The second largest project is the Valhall PVP and Fenris and comprises of a new production and wellhead platform, PVP for short, to the Valhall field center and an unmanned installation at Fenris, previously called King Lear, which will be tied back some 50 kilometers to Valhall. This is a unique collaboration project on the Norwegian continental shelf, a coordinated development that will both ensure continued value creation for the Valhall area and at the same time establish a robust development solution for the Fenris discovery. We estimate total volume of 230 MMbpd of oil equivalents to be produced, of which around 190 is net to Aker BP.

Startup is planned for 2027, and the project is progressing well. In fact, the first cargos of steel to the Fenris jacket have already arrived at the yard in Radal, and steel cutting will start before the summer. One year later, the completed jacket will be installed offshore before we start the drilling campaign. Valhall is undergoing a major modernization where the oldest platforms are being removed and the PVP installation will become an integrated part of the Valhall infrastructure. The PVP and Fenris have also been designed with hub flexibility to enable future tie-ins. The total resource potential enabled by this development, which also includes the effect of life extension and new wells at Valhall, is estimated to around 500 MMbpd . The final government approval follow the same process as Yggdrasil, with expected resolution by the Storting before the summer.

In the Skarv area, we are going to develop three separate gas condensate discoveries jointly referred to as the Skarv Satellite project. Each of these developments comprises of a four-slot template and two wells, all tied back to the Skarv FPSO in the northern part of the Norwegian Sea. The activity level in the project is currently high, and we're off to a good start. We have recently concluded that the planned maintenance and modification activities at Skarv will be supported by a flotel instead of new living quarters on the FPSO. The flotel alternative offers significantly higher accommodation capacity and will allow us to accelerate the maintenance and modification activities, and potentially also have a positive impact on the overall schedule.

The total resources to be unlocked by these discoveries are estimated to approximately 120 MMbpd of oil equivalents, predominantly gas, with planned production start in 2027. The project leaves significant flexibility for future tie-ins with the recent Aker BP discoveries, Storjord and Njord as obvious candidates. Watch this space. There is more to come from the Skarv area. At Utsira High, we are working on three separate subsea tie-back projects to Edvard Grieg and Ivar Aasen, with a total volume estimate of more than 100 MMbpd of oil equivalents. Late 2021, we submitted a PDO for Hans, which is an oil and gas discovery that will be tied into the Ivar Aasen platform and a schedule for first oil in early 2024.

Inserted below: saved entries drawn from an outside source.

(* ===== verification/Prelude.v ===== *)
(** * The AWS IoT SiteWise ODBC driver, in Rocq

    The driver (directory [src/src/odbc] of the repository, in C++) answers the
    calls of an ODBC application: an application sets up an environment, opens a
    connection from a connection string, executes a query and fetches rows into
    its buffers; each handle keeps the diagnostics of its last call. This
    development models the parts below and proves what makes them correct. Paths
    are relative to [src/src/odbc].

    ** Files, and the code they model

    - [Prelude] (this file): machine integers, the [result] type of code that may
      throw or read outside an array, limb lists, tactics, hint databases.
    - [Text]: characters, digits, and the helpers of [src/utility.cpp],
      [src/utils.cpp] and [include/iotsitewise/odbc/utils.h].
    - [Bits]: [src/ignite/common/src/common/bits.cpp]. [Arrays], [ArrayFacts]: the
      arrays of [dynamic_size_array.h] and [fixed_size_array.h] on a heap of blocks,
      and why lists stand for them everywhere else.
    - [BigInteger] (data and operations), [BigIntegerFacts] (the value of a number
      and its representation invariant), [BigIntegerMul] (product, power,
      comparison, precision, [ToInt64]), [BigIntegerDiv] (division),
      [BigIntegerText] (the stream operators), [BigIntegerBytes] (byte arrays):
      [src/ignite/common/src/common/big_integer.cpp] and its header.
    - [Decimal]: [src/ignite/common/src/common/decimal.cpp] and its header.
    - [Codes] (identifiers and their numbers), [Memory] (the memory of the
      application, little-endian words), [Calendar] ([src/timestamp.cpp],
      [src/time.cpp], [src/ignite/common/src/common/date.cpp] and the conversions
      of [src/utils.cpp]), [Instants] (their order, and local time), [Helpers] (the
      small functions of the utility files), [Encoding] and [WideText] (the functions of
      [src/utility.cpp] that write UTF-8 into narrow and wide buffers and read
      wide characters).
    - [AppBuffer]: [src/app/application_data_buffer.cpp]; [AppBufferFacts]: what is
      stored and where; [AppBufferGet]: what is read back; [Intervals]: the interval
      types and their structures. [GetData]: a cell read in parts.
    - [Column], [ColumnFacts]: [src/iotsitewise_column.cpp]. [TypeTraits]:
      [src/type_traits.cpp]. [ColumnMeta]: [src/meta/column_meta.cpp].
    - [Diagnostics]: [src/common_types.cpp], [src/diagnostic/*.cpp] and the macro
      [IGNITE_ODBC_API_CALL] that frames every call of a handle. The interface
      between handles and diagnostics is the class [Diagnosable].
    - [Pattern]: [ConvertPatternToRegex] of [src/utility.cpp].
    - [Environment]: [src/environment.cpp]. [ConnectionInfo]:
      [src/config/connection_info.cpp], the answers to [SQLGetInfo].
    - [Configuration]: [src/config/configuration.cpp], [SettableValue], the
      authentication types and log levels.
    - [ConnectionString]: [src/config/connection_string_parser.cpp];
      [ConnectionRoundtrip]: the parser against [Configuration::ToConnectString].
    - [DsnConfig]: [src/dsn_config.cpp], data sources in the installer. [DsnDialog],
      [DsnDialogFacts]: the dialog of the Windows driver and [ConfigDSN],
      [os/iotsitewise/win/src/system/ui/*.cpp] and [system_dsn.cpp], as a machine that
      takes messages of the controls.
      [Authentication]: [src/authentication/saml.cpp], [okta.cpp], [aad.cpp].
    - [Interleave]: programs of atomic actions of a main thread among the steps of
      other threads; [run] is one schedule, [total] is every schedule, and [zoom]
      runs a program on a part of the state. [Pool]: threads that run such programs
      side by side, and the rule for a section only one of them may be in.
    - [Tokens]: threads that never block and own parts of a shared state.
      [Concurrent], [ConcurrentFacts]: shared pointers, latches, events and values of
      threads, [include/ignite/common/include/common/concurrent.h],
      [src/ignite/common/src/common/concurrent.cpp] and the Linux [concurrent_os.h]
      and [concurrent_os.cpp].
    - [Logging]: [src/log.cpp] and [include/iotsitewise/odbc/log.h], the logger and
      its macro as programs of threads around a critical section; [LoggingFacts]:
      what is in the files.
    - [DataQuery]: [src/query/data_query.cpp] and [src/iotsitewise_cursor.cpp];
      [DataQueryFacts]: the paged reader against a reader of a list.
    - [TableMetadata], [ColumnMetadata]: [src/query/table_metadata_query.cpp] and
      [column_metadata_query.cpp], queries that run data queries of their own.
    - [Queries]: the class [Query] as the interface [AbstractQuery], the catalog
      queries without data and [src/query/type_info_query.cpp]; [QueryColumns]: the
      conversion of data as a [ColumnReader]; [AnyQuery]: the query behind a
      statement, whichever it is, an instance of the interface. [TableFacts]: the
      rows a table query finds; [TableReads]: [SQLTables] through the statement.
    - [Fields], [Attributes]: the identifiers of descriptor fields and attributes.
      [Handles]: connections, statements and descriptors as a store of objects with
      pointers between them, and rules for operations on it ([wp]).
    - [Descriptor], [DescriptorFacts]: [src/descriptor.cpp]. [Connection]:
      [src/connection.cpp]; [Establish], [NativeSql] and [Functions]: its parts that
      open a connection, return the native SQL and list the supported functions
      (these are compiled on macOS only). [Statement]: [src/statement.cpp], against
      [AbstractQuery].
    - [EntryPoints]: the functions of [src/odbc.cpp], which take handles and return
      codes, and the refused functions of [src/entry_points.cpp]; [EntryFacts]: a
      session of an application through them, and the retrieval of diagnostics.
    - [StatementFacts]: a statement in its [setting], and fetching against the
      interface [Reader] of a query that is read; [StatementReads]: the data query
      is a [Reader], and an application that executes and fetches.
      [StatementCalls]: attributes and cursor names. [Soundness]: the invariant of
      the store and the calls that keep it.

    ** How the parts interact

    An operation of a handle is a function of the store of objects that may fail:
    an access through a null or dangling pointer is the error [NullPointer] or
    [Dangling]. A statement calls its query through [AbstractQuery]; such a call is
    a program, since the query may wait for its threads, and the threads of the
    queries of all statements run between any two actions. A data query calls the
    service ([Client]) and converts data through [ColumnReader], which [Column]
    implements by writing into the buffers of [AppBuffer] in the [Memory] of the
    application. An entry point tests its handle, calls the operation of the object
    and returns the code of the result the object kept. Opening a connection calls
    the identity provider ([AwsSdk]) and a client of the service ([AwsClients]);
    queries use the class [Client] of the client that was made.

    ** What the theorems show

    - Statements: executing a query and fetching rowsets ends under every schedule
      and leaves in the memory of the application what a reader of the list of all
      rows leaves: the columns of the [i]th row in the [i]th elements of the bound
      arrays, the states of the rows and their number. Eleven calls that need no
      query (bindings, attributes, options, cursor names, disconnecting) never follow a
      dangling pointer and keep the objects sound; attributes are read back; cursor
      names stay distinct.
    - Entry points: the same for [SQLExecDirect] and [SQLFetch] on handles, from the
      wide characters of the query to the return codes; what [SQLGetDiagRec]
      writes, and that [SQLError] hands out every record once.
    - Connections: what an attempt to connect leaves on every branch, with a
      configuration or a connection string; the copy
      [SQLNativeSql] makes; the functions and the information that are answered;
      a data source is read back as it was written (but for the connection timeout,
      which the code reads wrongly), also when it was configured with
      the dialog, which after any actions of the user shows and enables what it
      should and whose fields are the settings once it is accepted.
    - Descriptors: fields are read back where the descriptor has them, the concise
      type, type and sub-code of a record are those of a table of the ODBC types after
      the calls that set a type, and no call reads a member that was never set.
    - Queries: whatever the schedule of the fetching threads, executing and
      fetching ends and delivers the rows of all pages in order (no page after the first one with
      rows being empty), and closing joins the threads; a page without rows in the middle blocks the next fetch
      forever, and a second execution reads the last page only.
    - Catalog: [SQLTables] and the fetches after it list every table of the service
      that was asked for once, under every schedule.
    - Buffers and columns: what a datum becomes in a text buffer, that no byte
      outside a text buffer changes (the byte before an empty one excepted), the pieces of
      an ASCII text that is read in parts, and the round trip of timestamps; with the cases
      where the code is wrong. Texts are supposed to be ASCII where a theorem says so;
      for others the code mixes bytes and characters.
    - Connection strings: the index arithmetic of the parser is total and is a
      fold over the attributes; a configuration survives its text form; a numeric
      attribute is checked against 32 unsigned bits and stored in 32 signed ones;
      validation is exactly the presence of the credentials of the
      authentication type.
    - Diagnostics: what a call leaves in a handle, what a field query answers, and
      the invariant of every reachable environment.
    - Logging: threads that log into an open file interleave whole messages and lose
      none; one thread keeps a journal through changes of path and level; two
      threads that open the file at once lose the log for good; one logger is made
      for all threads.
    - Shared pointers: whatever the schedule, an object is deleted once, after its
      last pointer, and never used afterwards.
    - Arrays: programs on growing arrays refine programs on lists, without an access
      to memory that is freed or raw and without a leak.
    - Arithmetic: products, powers, comparisons, precisions, quotients and the
      conversions to text and bytes of [BigInteger] and [Decimal] are those of the
      integers and of exact decimals, with the representation invariant ([big_ok])
      kept. Where the code is wrong the exact extent is a theorem: a one-word
      divisor, the missing add-back of the long division, [ToInt64] of negative
      two-word numbers.

    ** Bounds and fuel

    Integers are [Z] with the wrap-around of their width written out ([u32],
    [i32], ...). Loops that are not structural take fuel, and running out is the
    error [OutOfFuel]: the loop of [adjust] in [BigIntegerDiv] (at most three
    rounds are needed, the theorems show the result is never [OutOfFuel]), the
    parts of a number in [BigIntegerText] (one for each word and one more), the
    scan of a connection string (one more than its length; the theorem shows it is
    enough), the leading empty pages of a query (a bound of the model: the
    theorem asks for more fuel than there are pages, since the loop of the source
    does not end while the service sends empty pages with tokens), and the search
    for the terminator of a wide text without a length, which is in the memory of
    the application. Lengths of strings are below [2^64 - 1], numbers below 256 MB
    of digits ([big_fits]). Addresses of the application are unbounded integers,
    and allocating memory does not fail.

    ** What is not modelled

    The counter of the initialised AWS SDK; the operating system, the C library's
    floating point and local time, and the AWS SDK, which are parameters ([Platform],
    [FileSystem], [LocalTime], [OdbcConstants], [AwsTypes], [Client], [AwsSdk], [AwsClients], [Installer],
    [Floats], [Deployment]), each with a concrete instance for runs, as are the
    numbers of the ODBC headers ([SqlCodes], [FieldCodes], [AttributeCodes],
    [HandleCodes], [FunctionHeaders], [InfoHeaders]). The cursor position is not
    wrapped (it would take [2^31] fetches). The other components do not call
    [Logging]: a message changes nothing they read, and only the level and path a
    configuration sets are kept there. Of [concurrent.h] the driver uses the guard of
    a critical section only; waking a single thread that waits for a condition and
    wake-ups without a signal are left out. The positions, fonts and the message
    loop of the dialog are glue to the window system; the driver manager its test
    button calls is the class [DriverManager]. The tools of performance
    tests and the tests are no part of the driver. *)

(** ** Notes on this file

    - machine integers: [u8], [u32], [u64] wrap a [Z] to an unsigned width and
      [i8], [i16], [i32], [i64] to a two's complement width, as the C++
      conversions of the source do on every platform the driver is built for;
    - the [result] monad for code that throws or that reads an array element
      (scope [result_scope]);
    - limb lists: little-endian lists of 32-bit words and their value;
    - tactics and the hint databases [odbc_db] and [odbc_rw]. *)

From Stdlib Require Export ZArith Lia Ascii String.
From stdpp Require Export base tactics list strings gmap.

Last December, we submitted PDOs for Symra, a tieback to Ivar Aasen, and Solveig phase II , which will be connected to the Edvard Grieg platform. Production start is planned for 2026 and 2027 respectively. We also in December submitted a PDO for the Troldhaugen project, which was subject to the performance of an extended well test. The results of this test did not provide sufficient comfort in the project's production estimates, and we therefore decided to discontinue this project. The withdrawal opens for potential optimization of the other project, and although it's a bit early to conclude, we are looking into the opportunities to accelerate first oil dates for Symra and Solveig. Time will tell, and detail engineering is ongoing on the two projects. We're off to a really good start on our project execution together with our alliance partners.

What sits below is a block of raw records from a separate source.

(* ===== verification/Arrays.v ===== *)
(** * Arrays: the arrays of the library of the driver

    Models [src/ignite/common/.../dynamic_size_array.h], [default_allocator.h] and
    [fixed_size_array.h] on a heap of blocks: a cell is raw memory or holds an
    object, a pointer is a block and an offset. [BigInteger] keeps its magnitude in
    such an array; elsewhere in this development arrays are lists, and the theorems
    here say that this is faithful. *)

From S2P Require Import Prelude Bits.

Declare Scope heap_scope.
Delimit Scope heap_scope with heap.

Module Arrays.
Import Bits.
Local Open Scope heap_scope.

(** ** The heap *)

Section Heap.
Context {T : Type}.

(** Cells without an object are raw. *)
Abbreviation Heap := (gmap positive (list (option T))).
Definition pointer : Type := option (positive * Z).

(** [data + i]. *)
Definition shift (p : pointer) (i : Z) : pointer := option_map (fun '(b, o) => (b, o + i)) p.

Definition M (A : Type) : Type := Heap -> result (Heap * A).
Definition ret {A} (a : A) : M A := fun h => Ok (h, a).
Definition bind {A B} (m : M A) (k : A -> M B) : M B :=
  fun h => match m h with Ok (h, a) => k a h | Err e => Err e end.

(** What happens to the cell behind a pointer. *)
Definition at_cell {A} (p : pointer) (f : option T -> result (option T * A)) : M A :=
  fun h =>
    match p with
    | None => Err NullPointer
    | Some (b, o) =>
        match h !! b with
        | None => Err Dangling
        | Some cells =>
            if o <? 0 then Err OutOfBounds
            else
              match cells !! Z.to_nat o with
              | None => Err OutOfBounds
              | Some c =>
                  match f c with
                  | Ok (c, a) => Ok (<[b := <[Z.to_nat o := c]> cells]> h, a)
                  | Err e => Err e
                  end
              end
        end
    end.

Definition load (p : pointer) : M T :=
  at_cell p (fun c => match c with Some v => Ok (c, v) | None => Err Indeterminate end).
(** Assignment to an object. *)
Definition store (p : pointer) (v : T) : M unit :=
  at_cell p (fun c => match c with Some _ => Ok (Some v, tt) | None => Err Indeterminate end).

(** The allocator. A negative length is a huge size, which is refused. *)
Definition Allocate (len : Z) : M pointer :=
  fun h =>
    if len <? 0 then Err Exception
    else let b := fresh (dom h) in Ok (<[b := replicate (Z.to_nat len) None]> h, Some (b, 0)).
Definition Deallocate (p : pointer) : M unit :=
  fun h =>
    match p with
    | None => Ok (h, tt)
    | Some (b, o) =>
        if bool_decide (is_Some (h !! b)) && (o =? 0) then Ok (delete b h, tt) else Err Dangling
    end.
Definition Construct (p : pointer) (v : T) : M unit := at_cell p (fun _ => Ok (Some v, tt)).
Definition Destruct (p : pointer) : M unit :=
  at_cell p (fun c => match c with Some _ => Ok (None, tt) | None => Err Indeterminate end).

(** A loop over [n] indices from [i] on. *)
Fixpoint for_each (n : nat) (i : Z) (body : Z -> M unit) : M unit :=
  match n with
  | O => ret tt
  | S n => bind (body i) (fun _ => for_each n (i + 1) body)
  end.
End Heap.

#[global] Arguments M T A : clear implicits.
Notation "'let*' x := m 'in' k" := (bind m (fun x => k))
  (at level 10, x pattern, m at level 100, k at level 200) : heap_scope.
Notation "m ;; k" := (bind m (fun _ => k)) : heap_scope.

(** ** [DynamicSizeArray] *)

Section Dynamic.
Context {T : Type} (zero : T).
Abbreviation Heap := (gmap positive (list (option T))).
Abbreviation M := (M T).

Record DynamicSizeArray : Type := MkArray {
  size : Z;
  capasity : Z;
  data : pointer
}.

Definition NewArray : DynamicSizeArray := MkArray 0 0 None.
Definition NewArraySize (len : Z) : M DynamicSizeArray :=
  let capasity := GetCapasityForSize len in
  let* data := Allocate capasity in
  ret (MkArray 0 capasity data).

(** The elements from one index to another. *)
Definition destruct_all (a : DynamicSizeArray) (from to : Z) : M unit :=
  for_each (Z.to_nat (to - from)) from (fun i => Destruct (shift (data a) i)).

Definition DeleteArray (a : DynamicSizeArray) : M unit :=
  destruct_all a 0 (size a) ;;
  Deallocate (data a).

(** [len] elements of [src], at [to] of the array. *)
Definition copy_elements (a : DynamicSizeArray) (to : Z) (src : pointer) (len : Z) : M unit :=
  for_each (Z.to_nat len) 0 (fun i =>
    let* v := load (shift src i) in
    Construct (shift (data a) (to + i)) v).

Definition AssignArray (src : pointer) (len : Z) (a : DynamicSizeArray) : M DynamicSizeArray :=
  destruct_all a 0 (size a) ;;
  let* a :=
    if capasity a <? len then
      Deallocate (data a) ;;
      let capasity := GetCapasityForSize len in
      let* data := Allocate capasity in
      ret (MkArray (size a) capasity data)
    else ret a in
  let a := MkArray len (capasity a) (data a) in
  copy_elements a 0 src len ;;
  ret a.

(** [this != &other]. *)
Definition AssignOther (same : bool) (other a : DynamicSizeArray) : M DynamicSizeArray :=
  if same then ret a else AssignArray (data other) (size other) a.
Definition Swap (same : bool) (a other : DynamicSizeArray) : DynamicSizeArray * DynamicSizeArray :=
  if same then (a, other) else (other, a).

Definition NewArrayFrom (arr : pointer) (len : Z) : M DynamicSizeArray := AssignArray arr len NewArray.
Definition NewArrayCopy (other : DynamicSizeArray) : M DynamicSizeArray :=
  AssignArray (data other) (size other) NewArray.

(** [Swap(tmp)] gives this array the new memory, and [tmp] is destroyed with the
    old one. *)
Definition Reserve (newCapacity : Z) (a : DynamicSizeArray) : M DynamicSizeArray :=
  if capasity a <? newCapacity then
    let* tmp := NewArraySize newCapacity in
    let* tmp := AssignArray (data a) (size a) tmp in
    DeleteArray a ;;
    ret tmp
  else ret a.

Definition Append (src : pointer) (len : Z) (a : DynamicSizeArray) : M DynamicSizeArray :=
  let* a := Reserve (i32 (size a + len)) a in
  copy_elements a (size a) src len ;;
  ret (MkArray (i32 (size a + len)) (capasity a) (data a)).

Definition Clear (a : DynamicSizeArray) : M DynamicSizeArray :=
  destruct_all a 0 (size a) ;;
  ret (MkArray 0 (capasity a) (data a)).

Definition Resize (newSize : Z) (a : DynamicSizeArray) : M DynamicSizeArray :=
  let* a := (if capasity a <? newSize then Reserve newSize a else ret a) in
  (if size a <? newSize then
     for_each (Z.to_nat (newSize - size a)) (size a) (fun i => Construct (shift (data a) i) zero)
   else destruct_all a newSize (size a)) ;;
  ret (MkArray newSize (capasity a) (data a)).

Definition IsEmpty (a : DynamicSizeArray) : bool := size a =? 0.

(** [operator[]], [Back] and [Front]: references. *)
Definition element (idx : Z) (a : DynamicSizeArray) : pointer := shift (data a) idx.
Definition Back (a : DynamicSizeArray) : pointer := element (size a - 1) a.
Definition Front (a : DynamicSizeArray) : pointer := element 0 a.

(** A reference to a constant: a variable elsewhere, or an object of the heap. *)
Inductive reference : Type := Variable_ (v : T) | Object_ (p : pointer).
Definition dereference (r : reference) : M T :=
  match r with Variable_ v => ret v | Object_ p => load p end.

Definition PushBack (val : reference) (a : DynamicSizeArray) : M DynamicSizeArray :=
  let* a := Resize (i32 (size a + 1)) a in
  let* v := dereference val in
  store (Back a) v ;;
  ret a.
End Dynamic.

(** ** Arrays as objects *)

(** The calls of a program on its arrays, which are named by numbers; a source is
    a part of another array. *)
Section Objects.
Context {T : Type} (zero : T).
Abbreviation Heap := (gmap positive (list (option T))).

Record Store : Type := MkStore { heap : Heap; arrays : gmap positive DynamicSizeArray }.

Inductive call : Type :=
  | CallNew (i : positive)
  | CallNewSize (i : positive) (len : Z)
  | CallNewFrom (i j : positive) (from len : nat)
  | CallNewCopy (i j : positive)
  | CallDelete (i : positive)
  | CallAssign (i j : positive)
  | CallAssignFrom (i j : positive) (from len : nat)
  | CallAppend (i j : positive) (from len : nat)
  | CallSwap (i j : positive)
  | CallClear (i : positive)
  | CallReserve (i : positive) (newCapacity : Z)
  | CallResize (i : positive) (newSize : nat)
  | CallPushBack (i : positive) (v : T)
  | CallSet (i : positive) (idx : nat) (v : T).

Definition with_array {A} (i : positive) (s : Store) (k : DynamicSizeArray -> result A) : result A :=
  match arrays s !! i with Some a => k a | None => Err Dangling end.

(** An operation on the heap that leaves an array [i]. *)
Definition make (i : positive) (m : M T DynamicSizeArray) (s : Store) : result Store :=
  match m (heap s) with Ok (h, a) => Ok (MkStore h (<[i := a]> (arrays s))) | Err e => Err e end.
Definition change (i : positive) (f : DynamicSizeArray -> M T DynamicSizeArray) (s : Store) : result Store :=
  with_array i s (fun a => make i (f a) s).

Definition run_call (c : call) (s : Store) : result Store :=
  match c with
  | CallNew i => make i (ret NewArray) s
  | CallNewSize i len => make i (NewArraySize len) s
  | CallNewFrom i j from len =>
      with_array j s (fun b => make i (NewArrayFrom (shift (data b) (Z.of_nat from)) (Z.of_nat len)) s)
  | CallNewCopy i j => with_array j s (fun b => make i (NewArrayCopy b) s)
  | CallDelete i =>
      with_array i s (fun a =>
        match DeleteArray a (heap s) with
        | Ok (h, _) => Ok (MkStore h (delete i (arrays s)))
        | Err e => Err e
        end)
  | CallAssign i j =>
      with_array j s (fun b => change i (AssignOther (Pos.eqb i j) b) s)
  | CallAssignFrom i j from len =>
      with_array j s (fun b => change i (AssignArray (shift (data b) (Z.of_nat from)) (Z.of_nat len)) s)
  | CallAppend i j from len =>
      with_array j s (fun b => change i (Append (shift (data b) (Z.of_nat from)) (Z.of_nat len)) s)
  | CallSwap i j =>
      with_array i s (fun a => with_array j s (fun b =>
        let '(a, b) := Swap (Pos.eqb i j) a b in
        Ok (MkStore (heap s) (<[i := a]> (<[j := b]> (arrays s))))))
  | CallClear i => change i Clear s
  | CallReserve i n => change i (Reserve n) s
  | CallResize i n => change i (Resize zero (Z.of_nat n)) s
  | CallPushBack i v => change i (PushBack zero (Variable_ v)) s
  | CallSet i idx v => change i (fun a => store (element (Z.of_nat idx) a) v ;; ret a) s
  end.

Fixpoint run_calls (cs : list call) (s : Store) : result Store :=
  match cs with
  | [] => Ok s
  | c :: cs => match run_call c s with Ok s => run_calls cs s | Err e => Err e end
  end.

(** The same on lists, where the lengths allow it and a source is not the array
    itself. *)
Definition resized (n : nat) (l : list T) : list T := take n l ++ replicate (n - length l) zero.
Definition small (n : nat) : bool := Z.of_nat n <=? INT32_MAX.
Definition part (from len : nat) (l : list T) : option (list T) :=
  if (from + len <=? length l)%nat then Some (take len (drop from l)) else None.

Definition list_call (c : call) (ls : gmap positive (list T)) : option (gmap positive (list T)) :=
  let unless_there i (l : list T) := if bool_decide (ls !! i = None) then Some (<[i := l]> ls) else None in
  let put i l := Some (<[i := l]> ls) in
  match c with
  | CallNew i => unless_there i []
  | CallNewSize i len => if (0 <? len) && (len <=? INT32_MAX) then unless_there i [] else None
  | CallNewFrom i j from len => l ← ls !! j; xs ← part from len l; unless_there i xs
  | CallNewCopy i j => l ← ls !! j; unless_there i l
  | CallDelete i => _ ← ls !! i; Some (delete i ls)
  | CallAssign i j => _ ← ls !! i; l ← ls !! j; put i l
  | CallAssignFrom i j from len =>
      _ ← ls !! i; l ← ls !! j; xs ← part from len l; if Pos.eqb i j then None else put i xs
  | CallAppend i j from len =>
      k ← ls !! i; l ← ls !! j; xs ← part from len l;
      if Pos.eqb i j || negb (small (length k + len)) then None else put i (k ++ xs)
  | CallSwap i j => k ← ls !! i; l ← ls !! j; Some (<[i := l]> (<[j := k]> ls))
  | CallClear i => _ ← ls !! i; put i []
  | CallReserve i n => l ← ls !! i; if n <=? INT32_MAX then put i l else None
  | CallResize i n => l ← ls !! i; if small n then put i (resized n l) else None
  | CallPushBack i v => l ← ls !! i; if small (length l + 1) then put i (l ++ [v]) else None
  | CallSet i idx v => l ← ls !! i; if (idx <? length l)%nat then put i (<[idx := v]> l) else None
  end.

Fixpoint list_calls (cs : list call) (ls : gmap positive (list T)) : option (gmap positive (list T)) :=
  match cs with
  | [] => Some ls
  | c :: cs => ls ← list_call c ls; list_calls cs ls
  end.
End Objects.

(** ** [FixedSizeArray] *)

(** Its elements are numbers in this driver: assignment may start their life, and
    nothing is destroyed with them. *)
Section Fixed.
Context {T : Type} (zero : T).
Abbreviation M := (M T).

Record FixedSizeArray : Type := MkFixed {
  fixed_size : Z;
  fixed_data : pointer
}.

(** [new T[size]()], filled with zeros. *)
Definition allocate_zeros (len : Z) : M pointer :=
  let* data := Allocate len in
  for_each (Z.to_nat len) 0 (fun i => Construct (shift data i) zero) ;;
  ret data.

Definition NewFixed : FixedSizeArray := MkFixed 0 None.
Definition NewFixedSize (len : Z) : M FixedSizeArray :=
  let* data := allocate_zeros len in
  ret (MkFixed len data).

(** The old memory is freed last: the source may be a part of it. *)
Definition AssignFixed (src : pointer) (len : Z) (a : FixedSizeArray) : M FixedSizeArray :=
  let* (a, toClean) :=
    if negb (len =? fixed_size a) then
      let* data := Allocate len in
      ret (MkFixed len data, fixed_data a)
    else ret (a, None) in
  for_each (Z.to_nat len) 0 (fun i =>
    let* v := load (shift src i) in
    Construct (shift (fixed_data a) i) v) ;;
  Deallocate toClean ;;
  ret a.

Definition AssignFixedOther (same : bool) (other a : FixedSizeArray) : M FixedSizeArray :=
  if same then ret a else AssignFixed (fixed_data other) (fixed_size other) a.
Definition SwapFixed (same : bool) (a other : FixedSizeArray) : FixedSizeArray * FixedSizeArray :=
  if same then (a, other) else (other, a).

Definition NewFixedCopy (other : FixedSizeArray) : M FixedSizeArray :=
  let* data := Allocate (fixed_size other) in
  AssignFixed (fixed_data other) (fixed_size other) (MkFixed (fixed_size other) data).
Definition NewFixedFrom (arr : pointer) (len : Z) : M FixedSizeArray :=
  let* data := Allocate len in
  AssignFixed arr len (MkFixed len data).

Definition DeleteFixed (a : FixedSizeArray) : M unit := Deallocate (fixed_data a).

(** What [CopyPart] assigns to [result]. *)
Definition CopyPart (pos n : Z) (a result : FixedSizeArray) : M FixedSizeArray :=
  AssignFixed (shift (fixed_data a) pos) n result.

Definition IsEmptyFixed (a : FixedSizeArray) : bool := fixed_size a =? 0.
Definition fixed_element (idx : Z) (a : FixedSizeArray) : pointer := shift (fixed_data a) idx.

Definition ResetFixed (newSize : Z) (a : FixedSizeArray) : M FixedSizeArray :=
  if negb (fixed_size a =? newSize) then
    Deallocate (fixed_data a) ;;
    let* data := (if negb (newSize =? 0) then allocate_zeros newSize else ret None) in
    ret (MkFixed newSize data)
  else
    for_each (Z.to_nat (fixed_size a)) 0 (fun i => Construct (shift (fixed_data a) i) zero) ;;
    ret a.
End Fixed.
End Arrays.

We're making good progress with current focus on engineering, procurement, and contracts. We remain comfortable with our estimates both with regards to CapEx and schedule. Before we open for Q&A, let me quickly repeat the main messages in our Q1 report. We delivered strong operational performance in the quarter with record production, low cost, and the lowest emission intensity in the global oil and gas industry. We are pleased to report that our projects are on track, and we are laser focused on delivering this project on time and cost. The strong performance also translated into high earnings and cash flow in the quarters. As David just went through, we're also on track with regards to our 2023 guidance, which is unchanged from last quarter. We will now take a short break before we open the Q&A session.

If you want to participate in this session, please enter via the Teams link provided on the webpage. If you just want to listen in, please stay right where you are and we'll be back in a couple of minutes.

Welcome back to the question and answer session. For those of you who have joined via Teams and want to ask question, please raise your digital hand and Kjetil Bakken from our IR team will help me to ensure that we conduct this in a somewhat orderly fashion. Kjetil will also really appreciate if you turn on your cameras when it's your turn, and that will make his day and also mine. Kjetil, what is the first question?

Kjetil Bakken
VP of Investor Relations, Aker BP

I don't know what it is, but I know who it is. I will call on Victoria McCulloch to come with the first question. Victoria, please.

Victoria McCulloch
Equity Research Analyst, RBC Capital Markets

Good morning. Can you hear me okay?

Karl Johnny Hersvik
CEO, Aker BP

Absolutely. Good morning, Victoria.

Victoria McCulloch
Equity Research Analyst, RBC Capital Markets

Excellent. Apologies, there's no camera at the computer I am at. Otherwise, I would definitely have it turned on. Apologies for that this morning. I wonder if you could give us a bit of an idea initially, where your current production is versus your guidance. I noted in the release, obviously, discussion of Sverdrup being worked towards 755,000 bbl a day. If you assuming at the top end of your guidance, for Q2, where are we seeing the declines that we should maybe be aware of? If I could ask another one, you talk about what the wider CapEx guidance.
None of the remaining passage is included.